PROVIDED ENTRIES:
(** One turn of the loop of [deleteByPattern]: the keys of the slots
    walked that match the pattern are gone, the others are untouched. *)
Lemma scan_and_delete_lookup w cursor pattern k :
  foldr delete (redis w) (scanKeys w cursor 100 pattern) !! k
  = if (cursor <=? slotOf k)%nat && (slotOf k <? cursor + 100)%nat
       && globMatch pattern k
    then None else redis w !! k.
Proof.
  rewrite lookup_foldr_delete.
  destruct (bool_decide (k ∈ scanKeys w cursor 100 pattern)) eqn:Hin.
  - apply bool_decide_eq_true_1, list_elem_of_In, scanKeys_In in Hin as [_ ->].
    reflexivity.
  - apply bool_decide_eq_false_1 in Hin. rewrite list_elem_of_In in Hin.
    destruct ((cursor <=? slotOf k)%nat && (slotOf k <? cursor + 100)%nat
              && globMatch pattern k) eqn:Hpred; [| reflexivity].
    destruct (redis w !! k) as [e |] eqn:Hk; [| reflexivity].
    exfalso. apply Hin, scanKeys_In. eauto.
Qed.

Lemma clientScan_run cursor pattern count w :
  clientScan cursor pattern count w
  = (Returned (if (cursor + count <? tableSize)%nat then (cursor + count)%nat
               else 0%nat,
               scanKeys w cursor count pattern),
     setTrace w (trace w ++ [RedisScan cursor pattern])).
Proof. reflexivity. Qed.

Lemma slotOf_bound k : (0 < tableSize)%nat -> (slotOf k < tableSize)%nat.
Proof. intros Hpos. unfold slotOf. apply Nat.mod_upper_bound. lia. Qed.

(** The loop of [deleteByPattern], entered at a cursor with enough fuel
    to reach the end of the table, returns (the cursor came back as 0),
    having changed the Redis keyspace and the trace only: the matching
    keys from that cursor on are gone. *)
(** One turn of the loop of [deleteByPattern]. *)
Lemma deleteByPattern_turn pattern cursor w :
  let keys := scanKeys w cursor 100 pattern in
  RedisClient.logAndRethrow
    (let* reply := clientScan cursor pattern 100 in
     let keys := snd reply in
     (match keys with
      | [] => ret tt
      | _ :: _ => clientDel keys
      end) ;;
     ret (fst reply)) w
  = (Returned (if (cursor + 100 <? tableSize)%nat then (cursor + 100)%nat
               else 0%nat),
     setRedis
       (setTrace w
          (trace w ++
             RedisScan cursor pattern
             :: match keys with [] => [] | _ :: _ => [RedisDel keys] end))
       (foldr delete (redis w) keys)).
Proof.
  intros keys. subst keys. rewrite logAndRethrow_run.
  unfold bind at 1, clientScan, bind at 1, emit, scanKeys.
  destruct w as [u r s f b c d df sf t]. world_simpl.
  destruct (List.filter _ _) as [| key keys].
  - unfold bind, ret. reflexivity.
  - unfold bind, ret, clientDel, bind, emit. world_simpl.
    rewrite <- app_assoc. reflexivity.
Qed.

(** The loop of [deleteByPattern], entered at a cursor with enough fuel
    to reach the end of the table, returns (the cursor came back as 0),
    having changed the Redis keyspace and the trace only: the matching
    keys from that cursor on are gone. *)
Lemma deleteByPatternFrom_run fuel pattern cursor w :
  (0 < tableSize)%nat ->
  (tableSize <= cursor + 100 * fuel)%nat -> (0 < fuel)%nat ->
  exists keyspace events,
    RedisClient.deleteByPatternFrom fuel pattern cursor w
      = (Returned tt, setRedis (setTrace w (trace w ++ events)) keyspace) /\
    forall k, keyspace !! k
              = if (cursor <=? slotOf k)%nat && globMatch pattern k
                then None else redis w !! k.
Proof.
  intros Hsize. revert cursor w.
  induction fuel as [| fuel IH]; intros cursor w Hfuel Hpos; [lia |].
  simpl RedisClient.deleteByPatternFrom. unfold bind at 1.
  rewrite deleteByPattern_turn.
  set (keys := scanKeys w cursor 100 pattern).
  set (events := RedisScan cursor pattern
                 :: match keys with [] => [] | _ :: _ => [RedisDel keys] end).
  assert (Hkeys : forall k,
             foldr delete (redis w) keys !! k
             = if (cursor <=? slotOf k)%nat && (slotOf k <? cursor + 100)%nat
                  && globMatch pattern k
               then None else redis w !! k)
    by (intros k; apply scan_and_delete_lookup).
  destruct (cursor + 100 <? tableSize)%nat eqn:Hmore.
  - apply Nat.ltb_lt in Hmore.
    replace (cursor + 100 =? 0)%nat with false
      by (symmetry; apply Nat.eqb_neq; lia).
    destruct (IH (cursor + 100)%nat
                (setRedis (setTrace w (trace w ++ events))
                          (foldr delete (redis w) keys)))
      as (keyspace & events' & Hrun & Hlook); [lia | lia |].
    exists keyspace, (events ++ events'). split.
    + cbv iota. rewrite Hrun. world_norm. rewrite <- app_assoc. reflexivity.
    + intros k. rewrite Hlook. world_norm. rewrite Hkeys.
      destruct (cursor + 100 <=? slotOf k)%nat eqn:Hhigh;
        destruct (cursor <=? slotOf k)%nat eqn:Hlow;
        destruct (slotOf k <? cursor + 100)%nat eqn:Hin;
        destruct (globMatch pattern k); simpl; try reflexivity;
        apply Nat.leb_le in Hhigh || apply Nat.leb_gt in Hhigh;
        apply Nat.leb_le in Hlow || apply Nat.leb_gt in Hlow;
        apply Nat.ltb_lt in Hin || apply Nat.ltb_ge in Hin; lia.
  - apply Nat.ltb_ge in Hmore. change (0 =? 0)%nat with true. cbv iota.
    exists (foldr delete (redis w) keys), events. split; [reflexivity |].
    intros k. rewrite Hkeys. pose proof (slotOf_bound k Hsize) as Hslot.
    replace (slotOf k <? cursor + 100)%nat with true
      by (symmetry; apply Nat.ltb_lt; lia).
    now rewrite andb_true_r.
Qed.

Lemma deleteByPattern_run fuel pattern w :
  (0 < tableSize)%nat -> (tableSize <= 100 * fuel)%nat ->
  exists keyspace events,
    RedisClient.deleteByPattern fuel pattern w
      = (Returned tt, setRedis (setTrace w (trace w ++ events)) keyspace) /\
    forall k, keyspace !! k
              = if globMatch pattern k then None else redis w !! k.
Proof.
  intros Hsize Hfuel. unfold RedisClient.deleteByPattern.
  destruct (deleteByPatternFrom_run fuel pattern 0 w)
    as (keyspace & events & Hrun & Hlook); [lia | lia | lia |].
  exists keyspace, events. split; [exact Hrun |].
  intros k. rewrite Hlook. reflexivity.
Qed.
End ScanFacts.

Section DeleteAllFacts.
Context `{Env}.

(** The loop that unlinks every listed file. *)
Lemma unlink_each names w :
  List.NoDup names ->
  (forall file, In file names -> is_Some (uploads w !! file)) ->
  forOf names InternetFileService.unlink w
  = (Returned tt,
     setUploads (setTrace w (trace w ++ map FsUnlink names))
                (foldr delete (uploads w) (rev names))).
Proof.
  revert w. induction names as [| file names IH]; intros w Hnd Hall.
  - unfold ret. simpl. rewrite app_nil_r. destruct w; reflexivity.
  - apply List.NoDup_cons_iff in Hnd as [Hnotin Hnd].
    destruct (Hall file (or_introl eq_refl)) as [data Hdata].
    simpl forOf. unfold bind at 1, InternetFileService.unlink at 1,
      bind at 1, emit.
    destruct w as [u r s f b c d df sf t]. world_simpl.
    rewrite Hdata. rewrite IH.
    + world_simpl. simpl rev. rewrite foldr_app. simpl foldr.
      rewrite <- app_assoc. reflexivity.
    + assumption.
    + intros other Hin. world_simpl.
      rewrite lookup_delete_ne by (intros ->; contradiction).
      apply Hall. now right.
Qed.

Lemma unlink_names_empties (m : gmap string string) :
  foldr delete m (rev (map fst (map_to_list m))) = ∅.
Proof.
  apply map_eq. intros k. rewrite lookup_foldr_delete, lookup_empty.
  destruct (bool_decide (k ∈ rev (map fst (map_to_list m)))) eqn:Hin;
    [reflexivity |].
  apply bool_decide_eq_false_1 in Hin. rewrite list_elem_of_In in Hin.
  destruct (m !! k) as [data |] eqn:Hk; [| reflexivity].
  exfalso. apply Hin. apply in_rev. rewrite rev_involutive.
  apply names_lookup. eauto.
Qed.

(** A filter just created finds nothing. *)
Lemma has_fresh size nbHashes filter X :
  CountingBloomFilter.create size nbHashes = Some filter ->
  CountingBloomFilter.has hashIndex filter X = false.
Proof.
  unfold CountingBloomFilter.create.
  destruct (nbHashes <? 1)%nat eqn:Hk; [discriminate |]. intros [= <-].
  apply Nat.ltb_ge in Hk. destruct nbHashes as [| k]; [lia |].
  unfold CountingBloomFilter.has, CountingBloomFilter.getIndexes. simpl.
  destruct (replicate size (0%Z, 0%Z) !! (hashIndex X 0 mod size)%nat)
    as [[bit counter] |] eqn:Hcell; [| reflexivity].
  apply lookup_replicate in Hcell as [[= -> ->] _]. reflexivity.
Qed.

PROMPT: All lines with the word "Hall" should be copied from the material above.

RESULT BELOW:
  revert w. induction names as [| file names IH]; intros w Hnd Hall.
    destruct (Hall file (or_introl eq_refl)) as [data Hdata].
      apply Hall. now right.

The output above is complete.